Input data
(** * ionic-super-tabs: a shallow embedding of the tab synchronisation core

    The model follows [src/core/src/super-tabs/super-tabs.component.tsx]
    (the [super-tabs] root and the [super-tabs-container] component) and
    the helpers of [src/core/src/utils.ts].

    JavaScript numbers are modelled by [JsNum.num]: exact rationals for the
    finite values, together with [NaN] and the two infinities, so that the
    divisions of the source can be followed when a divisor is zero.
    Signed zero is not modelled (there is a single zero, which behaves as
    [+0]); rounding errors of binary floating point are not modelled
    either: the finite operations are exact. *)

From Stdlib Require Import QArith Qround Qabs ZArith Lia Lqa String List Bool.
Import ListNotations.

(* ------------------------------------------------------------------ *)
(** ** JavaScript numbers *)

Module JsNum.

Inductive num : Type :=
| Fin (q : Q)
| NaN
| PosInf
| NegInf.

Definition isNaN (x : num) : bool :=
  match x with NaN => true | _ => false end.

Definition is_finite (x : num) : bool :=
  match x with Fin _ => true | _ => false end.

(** Sign of a rational: -1, 0 or 1. *)
Definition qsign (q : Q) : Z :=
  if Qeq_bool q 0 then 0%Z else if Qle_bool 0 q then 1%Z else (-1)%Z.

(** Sign of a non-NaN number. *)
Definition sgn (x : num) : Z :=
  match x with
  | Fin q => qsign q
  | PosInf => 1%Z
  | NegInf => (-1)%Z
  | NaN => 0%Z
  end.

(** An infinity of the given sign; a zero sign ([0 * Infinity],
    [0 / 0]) gives [NaN]. *)
Definition mkInf (s : Z) : num :=
  if (0 <? s)%Z then PosInf else if (s <? 0)%Z then NegInf else NaN.

Definition neg (x : num) : num :=
  match x with
  | Fin q => Fin (- q)
  | PosInf => NegInf
  | NegInf => PosInf
  | NaN => NaN
  end.

Definition add (x y : num) : num :=
  match x, y with
  | Fin a, Fin b => Fin (a + b)
  | NaN, _ | _, NaN => NaN
  | PosInf, NegInf | NegInf, PosInf => NaN
  | PosInf, _ | _, PosInf => PosInf
  | NegInf, _ | _, NegInf => NegInf
  end.

Definition sub (x y : num) : num := add x (neg y).

Definition mul (x y : num) : num :=
  match x, y with
  | Fin a, Fin b => Fin (a * b)
  | NaN, _ | _, NaN => NaN
  | _, _ => mkInf (sgn x * sgn y)
  end.

Definition div (x y : num) : num :=
  match x, y with
  | Fin a, Fin b => if Qeq_bool b 0 then mkInf (qsign a) else Fin (a / b)
  | NaN, _ | _, NaN => NaN
  | Fin _, _ => Fin 0
  | _, Fin b => if Qeq_bool b 0 then x else mkInf (sgn x * qsign b)
  | _, _ => NaN
  end.

(** [x < y]; every comparison with [NaN] is false. *)
Definition ltb (x y : num) : bool :=
  match x, y with
  | NaN, _ | _, NaN => false
  | Fin a, Fin b => negb (Qle_bool b a)
  | NegInf, NegInf => false
  | NegInf, _ => true
  | PosInf, _ => false
  | Fin _, PosInf => true
  | Fin _, NegInf => false
  end.

Definition leb (x y : num) : bool :=
  if isNaN x || isNaN y then false else negb (ltb y x).

(** [===] on numbers. *)
Definition strict_eq (x y : num) : bool :=
  match x, y with
  | Fin a, Fin b => Qeq_bool a b
  | PosInf, PosInf | NegInf, NegInf => true
  | _, _ => false
  end.

(** [Math.max(x, y)] and [Math.min(x, y)]. *)
Definition max (x y : num) : num :=
  if isNaN x || isNaN y then NaN else if ltb x y then y else x.

Definition min (x y : num) : num :=
  if isNaN x || isNaN y then NaN else if ltb y x then y else x.

(** [Math.round]: the nearest integer, halves rounded up. *)
Definition round (x : num) : num :=
  match x with
  | Fin q => Fin (inject_Z (Qfloor (q + (1 # 2))))
  | _ => x
  end.

(** [Math.floor] and [Math.ceil]. *)
Definition floor (x : num) : num :=
  match x with
  | Fin q => Fin (inject_Z (Qfloor q))
  | _ => x
  end.

Definition ceil (x : num) : num :=
  match x with
  | Fin q => Fin (inject_Z (Qceiling q))
  | _ => x
  end.

(** [Math.abs]. *)
Definition abs (x : num) : num :=
  match x with
  | Fin q => Fin (Qabs q)
  | NegInf => PosInf
  | _ => x
  end.

(** [x % 1]: the remainder of the division truncated towards zero, so
    it has the sign of [x]; [Infinity % 1] is [NaN]. *)
Definition mod1 (x : num) : num :=
  match x with
  | Fin q => Fin (q - inject_Z (if Qle_bool 0 q then Qfloor q else Qceiling q))
  | _ => NaN
  end.

End JsNum.

Import JsNum.

Declare Scope js_scope.
Delimit Scope js_scope with js.
Infix "+" := add : js_scope.
Infix "-" := sub : js_scope.
Infix "*" := mul : js_scope.
Infix "/" := div : js_scope.
Infix "<" := ltb : js_scope.
Infix "<=" := leb : js_scope.
Infix "===" := strict_eq (at level 70, no associativity) : js_scope.

Local Open Scope js_scope.

(** The error monad of the model: [None] is a [TypeError] thrown by a
    non-null assertion ([this.config!], [this.initialCoords!]) on
    [undefined]. *)
Notation "x <- m ;; k" :=
  (match m with Some x => k | None => None end)
  (at level 61, m at next level, right associativity).

(* ------------------------------------------------------------------ *)
(** ** utils.ts *)

(** The part of [SuperTabsConfig] the core reads.  An option left
    [undefined] in the configuration object behaves as [NaN] in the
    comparisons below and is modelled that way. *)
Record SuperTabsConfig : Type := mkConfig {
  lazyLoad : bool;
  unloadWhenInvisible : bool;
  shortSwipeDuration : num;
}.

Record STCoord : Type := mkCoord { x : num; y : num }.

(** [export const easeInOutCubic = (t) => t < 0.5 ? 4 * t * t * t
      : (t - 1) * (2 * t - 2) * (2 * t - 2) + 1;] *)
Definition easeInOutCubic (t : num) : num :=
  if t < Fin (1 # 2) then Fin 4 * t * t * t
  else (t - Fin 1) * (Fin 2 * t - Fin 2) * (Fin 2 * t - Fin 2) + Fin 1.

(** The two fields of an [HTMLElement] that [getNormalizedScrollX] reads. *)
Record ScrollElement : Type := mkScrollElement {
  el_scrollWidth : num;
  el_scrollLeft : num;
}.

(** [Math.max(0, Math.min(el.scrollWidth - width, el.scrollLeft + delta))] *)
Definition getNormalizedScrollX (el : ScrollElement) (width delta : num) : num :=
  max (Fin 0) (min (el_scrollWidth el - width) (el_scrollLeft el + delta)).

(** [getScrollCoord(start, dest, startTime, currentTime, duration)] *)
Definition getScrollCoord (start dest startTime currentTime duration : num) : num :=
  let time := min (Fin 1) ((currentTime - startTime) / duration) in
  let timeFn := easeInOutCubic time in
  ceil (timeFn * (dest - start) + start).

(** [scroll(el, startX, x, startTime, duration)] with the animation frames
    it reschedules itself on: [frames] are the values of [getTs()] at the
    successive calls, the result the offsets passed to [el.scrollTo], in
    order.  The loop stops after the first call at which
    [currentTime - startTime >= duration]. *)
Fixpoint scroll (startX x startTime duration : num) (frames : list num)
  : list num :=
  match frames with
  | [] => []
  | currentTime :: rest =>
      let scrollX := if startX === x then x
                     else getScrollCoord startX x startTime currentTime duration in
      scrollX :: (if duration <= currentTime - startTime then []
                  else scroll startX x startTime duration rest)
  end.

Inductive scroll_action : Type :=
| ScrollToX (left : num)          (* el.scrollTo(left, 0), in an animation frame *)
| SmoothScrollTo (left : num).    (* el.scrollTo({ left, behavior: 'smooth' }) *)

(** [scrollEl(el, x, native, duration)].  [nativeScrollAvailable] is the
    module constant; [elScrollLeft] and [startTime] are [el.scrollLeft]
    and [getTs()] in the first animation frame, [frames] the clock at
    each call of [scroll]. *)
Definition scrollEl (nativeScrollAvailable : bool) (elScrollLeft x : num)
    (native : bool) (duration startTime : num) (frames : list num)
  : list scroll_action :=
  if duration <= Fin 0 then [ScrollToX x]
  else if native && nativeScrollAvailable then [SmoothScrollTo x]
  else map ScrollToX (scroll elScrollLeft x startTime duration frames).

(* ------------------------------------------------------------------ *)
(** ** super-tabs-container *)

Record tab : Type := mkTab { loaded : bool; visible : bool }.

(** The fields of [SuperTabsContainerComponent]; [scrollLeft] is
    [this.el.scrollLeft]. *)
Record Container : Type := mkContainer {
  config : option SuperTabsConfig;
  swipeEnabled : bool;
  autoScrollTop : bool;
  tabs : list tab;
  initialCoords : option STCoord;
  lastPosX : option num;
  isDragging : bool;
  initialTimestamp : option num;
  _activeTabIndex : option num;
  _selectedTabIndex : option num;
  scrollWidth : num;
  width : num;
  scrollLeft : num;
}.

(** What the container does to the outside world. *)
Inductive effect : Type :=
| ActiveTabIndexChange (index : num)     (* activeTabIndexChange.emit *)
| SelectedTabIndexChange (index : num)   (* selectedTabIndexChange.emit *)
| ScrollTo (scrollX : num) (animate : bool)
| ScrollActiveTabToTop.

Definition set_width (c : Container) (w : num) : Container :=
  {| config := config c; swipeEnabled := swipeEnabled c;
     autoScrollTop := autoScrollTop c; tabs := tabs c;
     initialCoords := initialCoords c; lastPosX := lastPosX c;
     isDragging := isDragging c; initialTimestamp := initialTimestamp c;
     _activeTabIndex := _activeTabIndex c;
     _selectedTabIndex := _selectedTabIndex c;
     scrollWidth := scrollWidth c; width := w; scrollLeft := scrollLeft c |}.

Definition set_tabs (c : Container) (ts : list tab) : Container :=
  {| config := config c; swipeEnabled := swipeEnabled c;
     autoScrollTop := autoScrollTop c; tabs := ts;
     initialCoords := initialCoords c; lastPosX := lastPosX c;
     isDragging := isDragging c; initialTimestamp := initialTimestamp c;
     _activeTabIndex := _activeTabIndex c;
     _selectedTabIndex := _selectedTabIndex c;
     scrollWidth := scrollWidth c; width := width c; scrollLeft := scrollLeft c |}.

Definition set_activeTabIndex (c : Container) (i : option num) : Container :=
  {| config := config c; swipeEnabled := swipeEnabled c;
     autoScrollTop := autoScrollTop c; tabs := tabs c;
     initialCoords := initialCoords c; lastPosX := lastPosX c;
     isDragging := isDragging c; initialTimestamp := initialTimestamp c;
     _activeTabIndex := i;
     _selectedTabIndex := _selectedTabIndex c;
     scrollWidth := scrollWidth c; width := width c; scrollLeft := scrollLeft c |}.

Definition set_selectedTabIndex (c : Container) (i : option num) : Container :=
  {| config := config c; swipeEnabled := swipeEnabled c;
     autoScrollTop := autoScrollTop c; tabs := tabs c;
     initialCoords := initialCoords c; lastPosX := lastPosX c;
     isDragging := isDragging c; initialTimestamp := initialTimestamp c;
     _activeTabIndex := _activeTabIndex c;
     _selectedTabIndex := i;
     scrollWidth := scrollWidth c; width := width c; scrollLeft := scrollLeft c |}.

Task goal
Look above for the line holding "lazyLoad : bool;" and the line holding "if t < Fin (1 # 2) then Fin 4 * t * t * t", then output exactly those two lines and every line between them, nothing more.

Written solution
  lazyLoad : bool;
  unloadWhenInvisible : bool;
  shortSwipeDuration : num;
}.

Record STCoord : Type := mkCoord { x : num; y : num }.

(** [export const easeInOutCubic = (t) => t < 0.5 ? 4 * t * t * t
      : (t - 1) * (2 * t - 2) * (2 * t - 2) + 1;] *)
Definition easeInOutCubic (t : num) : num :=
  if t < Fin (1 # 2) then Fin 4 * t * t * t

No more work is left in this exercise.